What you will do
Here is a block of records. Copy every one of them exactly.

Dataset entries
┄┄┄┄┄┄
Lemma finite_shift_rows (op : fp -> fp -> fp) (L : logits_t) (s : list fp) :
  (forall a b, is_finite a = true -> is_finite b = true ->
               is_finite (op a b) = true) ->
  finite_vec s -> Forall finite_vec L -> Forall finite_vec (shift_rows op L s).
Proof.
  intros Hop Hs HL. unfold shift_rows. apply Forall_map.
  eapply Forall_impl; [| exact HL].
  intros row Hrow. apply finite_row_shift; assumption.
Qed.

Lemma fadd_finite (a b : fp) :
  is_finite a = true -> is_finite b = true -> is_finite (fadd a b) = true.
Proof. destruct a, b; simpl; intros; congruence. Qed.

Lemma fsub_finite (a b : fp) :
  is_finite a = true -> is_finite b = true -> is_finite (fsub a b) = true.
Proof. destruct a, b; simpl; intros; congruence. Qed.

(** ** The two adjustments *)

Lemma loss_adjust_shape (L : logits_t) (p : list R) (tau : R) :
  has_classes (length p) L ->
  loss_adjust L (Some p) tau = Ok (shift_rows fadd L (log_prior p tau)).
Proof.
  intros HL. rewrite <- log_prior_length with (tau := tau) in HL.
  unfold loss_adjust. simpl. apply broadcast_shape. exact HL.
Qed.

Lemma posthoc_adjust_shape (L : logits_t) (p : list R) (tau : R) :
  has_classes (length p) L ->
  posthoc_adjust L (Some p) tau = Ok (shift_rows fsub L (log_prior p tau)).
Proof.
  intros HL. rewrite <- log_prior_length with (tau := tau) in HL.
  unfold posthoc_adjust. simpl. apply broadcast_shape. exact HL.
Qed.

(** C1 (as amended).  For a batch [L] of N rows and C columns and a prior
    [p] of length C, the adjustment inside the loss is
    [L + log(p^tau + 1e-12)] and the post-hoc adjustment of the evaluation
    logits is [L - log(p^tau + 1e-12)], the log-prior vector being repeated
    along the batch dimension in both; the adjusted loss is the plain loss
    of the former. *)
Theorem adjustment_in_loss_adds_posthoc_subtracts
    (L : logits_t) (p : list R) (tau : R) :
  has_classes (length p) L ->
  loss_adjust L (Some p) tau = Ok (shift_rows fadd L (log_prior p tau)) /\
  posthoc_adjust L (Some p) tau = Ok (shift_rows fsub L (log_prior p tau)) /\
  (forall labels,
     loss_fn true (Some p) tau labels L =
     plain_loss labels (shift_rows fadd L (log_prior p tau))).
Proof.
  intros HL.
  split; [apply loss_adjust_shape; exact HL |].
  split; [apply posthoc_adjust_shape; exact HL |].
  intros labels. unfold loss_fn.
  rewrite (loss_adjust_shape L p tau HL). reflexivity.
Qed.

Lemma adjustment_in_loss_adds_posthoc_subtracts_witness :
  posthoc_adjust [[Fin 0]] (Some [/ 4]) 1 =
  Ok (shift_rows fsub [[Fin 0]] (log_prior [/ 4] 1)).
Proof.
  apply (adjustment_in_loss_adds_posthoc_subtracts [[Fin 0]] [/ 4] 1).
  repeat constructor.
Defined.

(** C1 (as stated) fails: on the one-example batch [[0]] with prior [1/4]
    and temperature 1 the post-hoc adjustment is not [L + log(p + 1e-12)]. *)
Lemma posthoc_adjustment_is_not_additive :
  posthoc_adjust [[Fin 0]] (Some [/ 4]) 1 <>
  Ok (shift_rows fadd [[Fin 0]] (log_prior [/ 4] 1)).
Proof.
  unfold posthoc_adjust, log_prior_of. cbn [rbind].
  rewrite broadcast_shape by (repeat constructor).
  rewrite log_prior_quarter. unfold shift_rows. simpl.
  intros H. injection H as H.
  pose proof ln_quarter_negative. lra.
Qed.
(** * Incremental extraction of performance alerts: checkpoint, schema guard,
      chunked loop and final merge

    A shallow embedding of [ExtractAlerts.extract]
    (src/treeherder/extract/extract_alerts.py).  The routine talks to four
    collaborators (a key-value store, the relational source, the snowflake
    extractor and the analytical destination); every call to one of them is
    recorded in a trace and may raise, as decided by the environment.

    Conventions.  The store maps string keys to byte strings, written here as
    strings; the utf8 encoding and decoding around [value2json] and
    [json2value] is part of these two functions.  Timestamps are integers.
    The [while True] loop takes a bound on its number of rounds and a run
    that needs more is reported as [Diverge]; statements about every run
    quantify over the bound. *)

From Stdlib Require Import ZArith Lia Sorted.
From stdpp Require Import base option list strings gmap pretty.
┄┄┄┄┄┄
Solution for this task
Lemma finite_shift_rows (op : fp -> fp -> fp) (L : logits_t) (s : list fp) :
  (forall a b, is_finite a = true -> is_finite b = true ->
               is_finite (op a b) = true) ->
  finite_vec s -> Forall finite_vec L -> Forall finite_vec (shift_rows op L s).
Proof.
  intros Hop Hs HL. unfold shift_rows. apply Forall_map.
  eapply Forall_impl; [| exact HL].
  intros row Hrow. apply finite_row_shift; assumption.
Qed.

Lemma fadd_finite (a b : fp) :
  is_finite a = true -> is_finite b = true -> is_finite (fadd a b) = true.
Proof. destruct a, b; simpl; intros; congruence. Qed.

Lemma fsub_finite (a b : fp) :
  is_finite a = true -> is_finite b = true -> is_finite (fsub a b) = true.
Proof. destruct a, b; simpl; intros; congruence. Qed.

(** ** The two adjustments *)

Lemma loss_adjust_shape (L : logits_t) (p : list R) (tau : R) :
  has_classes (length p) L ->
  loss_adjust L (Some p) tau = Ok (shift_rows fadd L (log_prior p tau)).
Proof.
  intros HL. rewrite <- log_prior_length with (tau := tau) in HL.
  unfold loss_adjust. simpl. apply broadcast_shape. exact HL.
Qed.

Lemma posthoc_adjust_shape (L : logits_t) (p : list R) (tau : R) :
  has_classes (length p) L ->
  posthoc_adjust L (Some p) tau = Ok (shift_rows fsub L (log_prior p tau)).
Proof.
  intros HL. rewrite <- log_prior_length with (tau := tau) in HL.
  unfold posthoc_adjust. simpl. apply broadcast_shape. exact HL.
Qed.

(** C1 (as amended).  For a batch [L] of N rows and C columns and a prior
    [p] of length C, the adjustment inside the loss is
    [L + log(p^tau + 1e-12)] and the post-hoc adjustment of the evaluation
    logits is [L - log(p^tau + 1e-12)], the log-prior vector being repeated
    along the batch dimension in both; the adjusted loss is the plain loss
    of the former. *)
Theorem adjustment_in_loss_adds_posthoc_subtracts
    (L : logits_t) (p : list R) (tau : R) :
  has_classes (length p) L ->
  loss_adjust L (Some p) tau = Ok (shift_rows fadd L (log_prior p tau)) /\
  posthoc_adjust L (Some p) tau = Ok (shift_rows fsub L (log_prior p tau)) /\
  (forall labels,
     loss_fn true (Some p) tau labels L =
     plain_loss labels (shift_rows fadd L (log_prior p tau))).
Proof.
  intros HL.
  split; [apply loss_adjust_shape; exact HL |].
  split; [apply posthoc_adjust_shape; exact HL |].
  intros labels. unfold loss_fn.
  rewrite (loss_adjust_shape L p tau HL). reflexivity.
Qed.

Lemma adjustment_in_loss_adds_posthoc_subtracts_witness :
  posthoc_adjust [[Fin 0]] (Some [/ 4]) 1 =
  Ok (shift_rows fsub [[Fin 0]] (log_prior [/ 4] 1)).
Proof.
  apply (adjustment_in_loss_adds_posthoc_subtracts [[Fin 0]] [/ 4] 1).
  repeat constructor.
Defined.

(** C1 (as stated) fails: on the one-example batch [[0]] with prior [1/4]
    and temperature 1 the post-hoc adjustment is not [L + log(p + 1e-12)]. *)
Lemma posthoc_adjustment_is_not_additive :
  posthoc_adjust [[Fin 0]] (Some [/ 4]) 1 <>
  Ok (shift_rows fadd [[Fin 0]] (log_prior [/ 4] 1)).
Proof.
  unfold posthoc_adjust, log_prior_of. cbn [rbind].
  rewrite broadcast_shape by (repeat constructor).
  rewrite log_prior_quarter. unfold shift_rows. simpl.
  intros H. injection H as H.
  pose proof ln_quarter_negative. lra.
Qed.
(** * Incremental extraction of performance alerts: checkpoint, schema guard,
      chunked loop and final merge

    A shallow embedding of [ExtractAlerts.extract]
    (src/treeherder/extract/extract_alerts.py).  The routine talks to four
    collaborators (a key-value store, the relational source, the snowflake
    extractor and the analytical destination); every call to one of them is
    recorded in a trace and may raise, as decided by the environment.

    Conventions.  The store maps string keys to byte strings, written here as
    strings; the utf8 encoding and decoding around [value2json] and
    [json2value] is part of these two functions.  Timestamps are integers.
    The [while True] loop takes a bound on its number of rounds and a run
    that needs more is reported as [Diverge]; statements about every run
    quantify over the bound. *)

From Stdlib Require Import ZArith Lia Sorted.
From stdpp Require Import base option list strings gmap pretty.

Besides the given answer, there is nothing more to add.